▶ **Task details**: Within the entries below, the lines from the one with "From S2P Require" through the one with "tk_ExpiresAt : Time;" are to be set down exactly, both ends kept.

───── Source material

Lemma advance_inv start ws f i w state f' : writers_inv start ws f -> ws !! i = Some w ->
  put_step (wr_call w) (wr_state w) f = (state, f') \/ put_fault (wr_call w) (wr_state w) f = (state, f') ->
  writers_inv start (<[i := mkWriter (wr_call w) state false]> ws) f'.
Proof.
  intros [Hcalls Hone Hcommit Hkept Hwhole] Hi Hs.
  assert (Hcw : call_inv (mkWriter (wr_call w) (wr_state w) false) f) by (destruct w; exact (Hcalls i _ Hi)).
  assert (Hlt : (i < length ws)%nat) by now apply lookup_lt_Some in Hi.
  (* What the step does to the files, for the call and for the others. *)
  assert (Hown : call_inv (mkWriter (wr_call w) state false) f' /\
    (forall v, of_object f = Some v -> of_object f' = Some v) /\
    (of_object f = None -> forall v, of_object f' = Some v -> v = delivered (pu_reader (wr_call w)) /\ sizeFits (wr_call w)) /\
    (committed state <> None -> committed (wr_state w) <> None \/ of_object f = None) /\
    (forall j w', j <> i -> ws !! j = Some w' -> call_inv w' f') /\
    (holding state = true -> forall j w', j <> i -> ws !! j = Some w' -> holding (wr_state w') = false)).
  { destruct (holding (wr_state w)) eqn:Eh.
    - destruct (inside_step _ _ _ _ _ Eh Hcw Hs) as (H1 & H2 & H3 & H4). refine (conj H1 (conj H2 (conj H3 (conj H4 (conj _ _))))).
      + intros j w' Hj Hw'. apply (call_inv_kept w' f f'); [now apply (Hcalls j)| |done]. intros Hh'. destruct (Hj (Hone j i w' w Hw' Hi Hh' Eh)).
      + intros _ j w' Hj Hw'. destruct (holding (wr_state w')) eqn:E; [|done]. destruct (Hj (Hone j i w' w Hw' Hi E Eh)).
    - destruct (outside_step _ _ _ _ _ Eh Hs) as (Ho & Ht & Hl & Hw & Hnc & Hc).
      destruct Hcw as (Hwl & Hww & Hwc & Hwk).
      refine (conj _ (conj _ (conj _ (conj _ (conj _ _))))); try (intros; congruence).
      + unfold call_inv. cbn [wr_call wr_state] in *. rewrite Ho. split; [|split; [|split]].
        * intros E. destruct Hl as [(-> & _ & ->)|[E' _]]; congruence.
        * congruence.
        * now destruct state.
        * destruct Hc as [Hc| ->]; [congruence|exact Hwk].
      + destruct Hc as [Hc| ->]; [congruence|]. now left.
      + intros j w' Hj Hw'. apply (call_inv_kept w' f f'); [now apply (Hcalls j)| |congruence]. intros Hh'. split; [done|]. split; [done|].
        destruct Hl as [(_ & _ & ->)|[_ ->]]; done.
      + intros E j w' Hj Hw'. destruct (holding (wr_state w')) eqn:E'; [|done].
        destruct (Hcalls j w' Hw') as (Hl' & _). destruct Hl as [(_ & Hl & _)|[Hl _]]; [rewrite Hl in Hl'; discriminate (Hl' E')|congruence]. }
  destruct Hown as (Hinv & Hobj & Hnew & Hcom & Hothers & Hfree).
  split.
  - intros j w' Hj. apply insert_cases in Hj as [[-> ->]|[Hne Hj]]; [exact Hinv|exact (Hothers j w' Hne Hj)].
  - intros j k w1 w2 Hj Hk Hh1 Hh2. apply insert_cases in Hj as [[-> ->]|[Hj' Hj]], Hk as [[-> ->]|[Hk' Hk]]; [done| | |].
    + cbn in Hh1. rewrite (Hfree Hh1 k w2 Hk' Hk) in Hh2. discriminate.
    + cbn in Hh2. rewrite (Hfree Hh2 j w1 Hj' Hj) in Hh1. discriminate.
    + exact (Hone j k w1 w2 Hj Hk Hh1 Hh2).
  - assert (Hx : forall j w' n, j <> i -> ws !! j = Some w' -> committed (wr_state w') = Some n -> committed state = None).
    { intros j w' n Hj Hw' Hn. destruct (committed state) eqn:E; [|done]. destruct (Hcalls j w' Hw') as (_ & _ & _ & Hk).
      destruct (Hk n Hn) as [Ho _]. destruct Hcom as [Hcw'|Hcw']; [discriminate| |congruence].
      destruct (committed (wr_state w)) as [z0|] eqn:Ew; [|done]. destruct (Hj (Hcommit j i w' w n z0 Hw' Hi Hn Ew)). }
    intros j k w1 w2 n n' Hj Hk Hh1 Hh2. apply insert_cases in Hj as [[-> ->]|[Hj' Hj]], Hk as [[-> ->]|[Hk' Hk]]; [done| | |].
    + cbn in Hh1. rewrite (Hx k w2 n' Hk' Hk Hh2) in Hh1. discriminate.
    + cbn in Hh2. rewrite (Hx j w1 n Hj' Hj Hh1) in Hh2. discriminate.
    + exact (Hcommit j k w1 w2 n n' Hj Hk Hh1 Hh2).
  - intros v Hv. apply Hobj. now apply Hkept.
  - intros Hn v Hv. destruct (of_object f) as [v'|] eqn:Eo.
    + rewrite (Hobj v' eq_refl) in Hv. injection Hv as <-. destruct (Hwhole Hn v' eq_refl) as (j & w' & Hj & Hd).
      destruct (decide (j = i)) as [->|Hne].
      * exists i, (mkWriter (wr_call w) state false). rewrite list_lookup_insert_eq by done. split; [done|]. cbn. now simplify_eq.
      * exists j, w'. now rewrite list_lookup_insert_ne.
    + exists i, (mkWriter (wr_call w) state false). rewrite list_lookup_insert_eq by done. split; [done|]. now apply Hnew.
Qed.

──────────
───── Source material

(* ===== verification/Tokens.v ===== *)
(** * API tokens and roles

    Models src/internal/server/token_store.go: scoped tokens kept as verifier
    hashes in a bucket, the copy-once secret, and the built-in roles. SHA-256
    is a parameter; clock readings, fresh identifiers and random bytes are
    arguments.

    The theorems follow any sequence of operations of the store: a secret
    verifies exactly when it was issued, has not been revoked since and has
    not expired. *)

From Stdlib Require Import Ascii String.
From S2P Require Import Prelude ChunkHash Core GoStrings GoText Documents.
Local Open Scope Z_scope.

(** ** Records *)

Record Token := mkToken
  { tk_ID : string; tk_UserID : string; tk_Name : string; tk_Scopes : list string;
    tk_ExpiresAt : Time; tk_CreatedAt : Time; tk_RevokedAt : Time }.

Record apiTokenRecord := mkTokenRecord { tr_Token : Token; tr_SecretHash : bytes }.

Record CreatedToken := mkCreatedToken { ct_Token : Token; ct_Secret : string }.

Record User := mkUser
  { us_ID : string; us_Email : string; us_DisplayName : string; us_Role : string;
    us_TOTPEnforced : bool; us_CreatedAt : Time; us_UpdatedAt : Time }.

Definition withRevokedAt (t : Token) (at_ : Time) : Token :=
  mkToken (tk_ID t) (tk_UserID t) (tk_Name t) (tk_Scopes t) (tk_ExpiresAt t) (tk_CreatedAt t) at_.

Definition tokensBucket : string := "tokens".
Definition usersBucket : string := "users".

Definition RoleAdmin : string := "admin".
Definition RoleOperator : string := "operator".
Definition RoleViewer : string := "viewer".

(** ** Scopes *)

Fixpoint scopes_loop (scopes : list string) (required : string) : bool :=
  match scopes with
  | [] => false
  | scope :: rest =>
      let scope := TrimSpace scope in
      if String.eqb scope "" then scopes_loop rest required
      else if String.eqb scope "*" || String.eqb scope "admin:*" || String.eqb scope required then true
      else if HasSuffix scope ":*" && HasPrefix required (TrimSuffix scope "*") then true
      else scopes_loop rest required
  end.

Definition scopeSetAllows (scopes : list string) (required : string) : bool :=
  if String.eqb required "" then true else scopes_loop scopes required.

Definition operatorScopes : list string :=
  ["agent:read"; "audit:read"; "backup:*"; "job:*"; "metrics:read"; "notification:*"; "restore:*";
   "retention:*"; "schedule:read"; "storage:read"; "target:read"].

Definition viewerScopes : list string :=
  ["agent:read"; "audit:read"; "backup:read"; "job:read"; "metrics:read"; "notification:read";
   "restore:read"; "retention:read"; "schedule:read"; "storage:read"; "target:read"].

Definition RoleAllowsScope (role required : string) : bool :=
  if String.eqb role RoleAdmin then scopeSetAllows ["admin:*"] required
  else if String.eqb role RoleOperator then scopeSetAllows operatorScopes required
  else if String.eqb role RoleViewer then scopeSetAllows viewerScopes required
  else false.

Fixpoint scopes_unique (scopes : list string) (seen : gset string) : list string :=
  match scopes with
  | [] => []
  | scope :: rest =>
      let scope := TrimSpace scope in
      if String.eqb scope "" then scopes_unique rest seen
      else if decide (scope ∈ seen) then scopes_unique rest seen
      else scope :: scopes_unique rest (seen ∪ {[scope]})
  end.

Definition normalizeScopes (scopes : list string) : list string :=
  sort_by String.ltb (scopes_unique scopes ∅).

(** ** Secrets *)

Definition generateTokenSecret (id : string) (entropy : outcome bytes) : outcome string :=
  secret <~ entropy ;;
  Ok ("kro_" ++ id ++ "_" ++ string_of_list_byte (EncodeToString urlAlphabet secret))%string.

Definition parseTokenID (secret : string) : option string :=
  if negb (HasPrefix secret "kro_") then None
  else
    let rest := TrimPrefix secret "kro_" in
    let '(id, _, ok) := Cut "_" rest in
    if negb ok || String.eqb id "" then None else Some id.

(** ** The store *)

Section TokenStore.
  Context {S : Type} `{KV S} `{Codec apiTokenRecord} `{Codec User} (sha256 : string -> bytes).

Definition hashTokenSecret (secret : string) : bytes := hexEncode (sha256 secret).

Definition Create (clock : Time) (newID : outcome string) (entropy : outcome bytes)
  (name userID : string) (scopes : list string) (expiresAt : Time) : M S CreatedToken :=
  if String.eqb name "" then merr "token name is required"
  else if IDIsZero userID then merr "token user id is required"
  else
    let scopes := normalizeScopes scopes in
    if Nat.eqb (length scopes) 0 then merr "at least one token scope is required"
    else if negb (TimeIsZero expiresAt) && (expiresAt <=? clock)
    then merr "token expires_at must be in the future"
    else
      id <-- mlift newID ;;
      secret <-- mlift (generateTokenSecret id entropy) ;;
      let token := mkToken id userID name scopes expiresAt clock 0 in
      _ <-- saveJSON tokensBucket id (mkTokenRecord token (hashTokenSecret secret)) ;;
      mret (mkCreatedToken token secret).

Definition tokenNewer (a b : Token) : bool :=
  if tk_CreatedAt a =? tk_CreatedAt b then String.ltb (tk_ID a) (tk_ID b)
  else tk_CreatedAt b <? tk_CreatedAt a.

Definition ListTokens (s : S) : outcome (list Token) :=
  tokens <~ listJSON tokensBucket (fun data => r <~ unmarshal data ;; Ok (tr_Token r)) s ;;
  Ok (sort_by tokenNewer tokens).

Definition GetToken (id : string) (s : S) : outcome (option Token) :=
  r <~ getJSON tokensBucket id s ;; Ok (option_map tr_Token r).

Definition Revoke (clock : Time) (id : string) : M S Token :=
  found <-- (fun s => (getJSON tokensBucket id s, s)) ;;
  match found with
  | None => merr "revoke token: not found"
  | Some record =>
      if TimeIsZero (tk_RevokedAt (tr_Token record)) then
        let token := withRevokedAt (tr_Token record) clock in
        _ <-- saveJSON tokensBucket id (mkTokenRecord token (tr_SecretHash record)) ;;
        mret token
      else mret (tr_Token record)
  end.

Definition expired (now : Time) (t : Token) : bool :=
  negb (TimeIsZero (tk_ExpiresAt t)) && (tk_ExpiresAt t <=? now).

──────────

▶ **Your response**:
From S2P Require Import Prelude ChunkHash Core GoStrings GoText Documents.
Local Open Scope Z_scope.

(** ** Records *)

Record Token := mkToken
  { tk_ID : string; tk_UserID : string; tk_Name : string; tk_Scopes : list string;
    tk_ExpiresAt : Time; tk_CreatedAt : Time; tk_RevokedAt : Time }.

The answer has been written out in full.